(264d) Overcoming the Permeability-Selectivity Tradeoff Via the Design of Heterogeneous Pore Wall Chemistries

Developing next-generation membranes for water treatment demands system-specific materials with precisely tuned functionality. In particular, the purification and reuse of highly contaminated water calls for solute-specific designs where a key challenge is the separation of small neutral solutes. One such solute is boric acid, which is strictly regulated in water reuse for agricultural irrigation. Precise tuning of membrane pore chemistry requires a fundamental understanding of the mechanism by which functional moieties at the pore wall modulate the transport of water and solutes. Simulations enable the nanoscopic investigation of the mechanism by which a chemically heterogeneous pore modulates hydration water and thus its water-mediated interactions with solute molecules.

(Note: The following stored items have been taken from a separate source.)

(** The loop stops at the first query that fails. *)
Lemma evaluate_all_first_failure (schema : SchemaDocument) (queries : list string) :
  forall (k : nat) (query : string) (e : ErrorRecord) (log : EngineLog),
    nth_error queries k = Some query ->
    evaluate schema query = inr e ->
    (forall i q, i < k -> nth_error queries i = Some q ->
                 exists result, evaluate schema q = inl result) ->
    evaluate_all evaluate schema queries log =
    (Throw (JsArray [js_of_ErrorRecord e]),
     log ++ map EvEvaluate (firstn (S k) queries)).
Proof.
  induction queries as [| q0 rest IH]; intros k query e log Hk Hfail Hbefore.
  - destruct k; discriminate.
  - destruct k as [| k]; cbn [nth_error] in Hk.
    + injection Hk as ->. cbn [evaluate_all]. rewrite Hfail.
      reflexivity.
    + destruct (Hbefore 0 q0) as [result Hq0]; [lia | reflexivity |].
      cbn [evaluate_all]. rewrite Hq0.
      rewrite (IH k query e (log ++ [EvEvaluate q0]) Hk Hfail).
      * rewrite <- app_assoc. reflexivity.
      * intros i q Hi Hq. apply (Hbefore (S i) q); [lia | exact Hq].
Qed.

(** What the loop raises is a list of one error record. *)
Lemma evaluate_all_throw (schema : SchemaDocument) (queries : list string) :
  forall (log log' : EngineLog) (errors : JsValue),
    evaluate_all evaluate schema queries log = (Throw errors, log') ->
    exists e, errors = JsArray [js_of_ErrorRecord e].
Proof.
  induction queries as [| query rest IH]; intros log log' errors Hrun;
    cbn [evaluate_all] in Hrun; [discriminate |].
  destruct (evaluate schema query) as [result | e].
  - destruct (evaluate_all evaluate schema rest (log ++ [EvEvaluate query]))
      as [[results' | errors'] log''] eqn:Hrest; [discriminate |].
    injection Hrun as <- <-. eapply IH. exact Hrest.
  - injection Hrun as <- <-. eexists. reflexivity.
Qed.

(** The completion of the loop does not depend on what the engine has
    done before. *)
Lemma evaluate_all_completion (schema : SchemaDocument) (queries : list string) :
  forall log1 log2 : EngineLog,
    fst (evaluate_all evaluate schema queries log1) =
    fst (evaluate_all evaluate schema queries log2).
Proof.
  induction queries as [| query rest IH]; intros log1 log2;
    cbn [evaluate_all]; [reflexivity |].
  destruct (evaluate schema query) as [result | e]; [| reflexivity].
  specialize (IH (log1 ++ [EvEvaluate query]) (log2 ++ [EvEvaluate query])).
  destruct (evaluate_all evaluate schema rest (log1 ++ [EvEvaluate query]))
    as [[r1 | e1] l1];
    destruct (evaluate_all evaluate schema rest (log2 ++ [EvEvaluate query]))
      as [[r2 | e2] l2];
    cbn [fst] in *; congruence.
Qed.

Here, we use molecular dynamics simulations to investigate water and boric acid structure, dynamics, and transport in a cylindrical nanopore patterned with nonpolar methyl and polar hydroxyl groups. We find that changes in the arrangement of the methyl and hydroxyl groups, in addition to the density of each group, affect the transport of both water and boric acid in the pore. These changes not only affect the selectivity of water over boric acid, but also the permeability of water through the pore, leading to improvements in the permeability-selectivity behavior, a pernicious trade-off in membrane technology. We thus apply an optimization procedure based on a genetic algorithm to design the chemical patterning of the pore wall to simultaneously optimize water selectivity and permeability. The optimization identifies non-intuitive patterns that significantly hinder the transport of boric acid through the pore, simply by altering the functional group patterning. This inverse design procedure and the accompanying molecular-level understanding of the effect of chemical heterogeneity on solute selectivity in a pore will inform the design of more efficient water purification membranes, as well as the modulation of water-mediated surface-solute interactions in other systems.